Millimeterarbeit: Miao Bogang führt in vierter Generation das staatlich geschützte immaterielle Kulturerbe der Cao-Familien-Drachen fort. Hier verpasst er im Beijinger Daguanyuan-Garten einem seiner Werke den letzten Schliff. Seit 2011 ist die Beijinger Drachenherstellungskunst offiziell als immaterielles Kulturerbe auf nationaler Ebene gelistet. (Foto: 23. April 2024)

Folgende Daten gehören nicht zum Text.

Lemma write_sink {W} {os : OS W} {Hos : SaneOS W} fd : sink (W := W) fd (fun b => sys_call (SysWrite fd b)).
Proof.
  intros b s Hb. wp_step. rename H into E. apply write_le in E. exists [Ev (SysWrite fd b) r]. split; [done|]. split; [done|].
  simpl. rewrite Z.eqb_refl. split.
  - intros ->. destruct (Z.ltb_spec 0 (strlen b)) as [Hl|Hl]; simpl.
    + apply take_ge. unfold strlen. lia.
    + destruct b; [done|]. unfold strlen in Hl. simpl in Hl. lia.
  - intros ->. unfold CURL_WRITEFUNC_PAUSE, BODY_BUF_SIZE in *. lia.
Qed.

Lemma chunked_roundtrip_witness :
  exists s' new,
    decode_segments (fun b => sys_call (SysWrite 12 b)) chunked_init
      [str "3" ++ CRLF ++ str "ab"; str "c" ++ CRLF ++ str "2" ++ CRLF ++ str "de" ++ CRLF ++ str "0"; CRLF ++ CRLF] 0
      toy_init = (Some (PAL_CHUNKED_DONE, 5), s') /\
    os_trace s' = new ++ [] /\ sent_on 12 new = str "abcde".
Proof.
  apply (chunked_roundtrip 12 (fun b => sys_call (SysWrite 12 b)) [str "abc"; str "de"]
    [str "3" ++ CRLF ++ str "ab"; str "c" ++ CRLF ++ str "2" ++ CRLF ++ str "de" ++ CRLF ++ str "0"; CRLF ++ CRLF]
    toy_init).
  - apply write_sink.
  - intros b s _. apply wp_sys_call. by intros r e w [= <- _ _].
  - by repeat constructor.
  - repeat constructor; vm_compute; by intros [=].
  - reflexivity.
Defined.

Ab der Tang-Dynastie (618-907) entwickelten sich Drachen dann mehr und mehr zum Freizeitvergnügen für gutbetuchte Schichten, erste Spielzeugdrachen kamen auf. In der Song-Dynastie (960-1276) erlangten die fliegenden Papierkonstruktionen dann breite Popularität im Volk und fanden Eingang in traditionelle Festaktivitäten, etwa als Bestandteil der Ausflüge rund um das Qingming-Fest. Literaten der nördlichen Song-Dynastie (960-1127) begannen dann, Drachen auch in der Kunst zu thematisieren. Zudem entstanden professionelle Drachenbauer und kunstvolle Hofdrachen. Kaiser Huizong der Song-Dynastie (1082-1135, Regierungszeit: 1100-1126) war ein begeisterter Drachenliebhaber. Er ließ nicht nur im Palast Drachen steigen, sondern verfasste auch das bekannte „Xuanhe-Drachenverzeichnis“. Xuanhe (1119-1125) war der Name seiner sechsten und letzten Regierungszeit.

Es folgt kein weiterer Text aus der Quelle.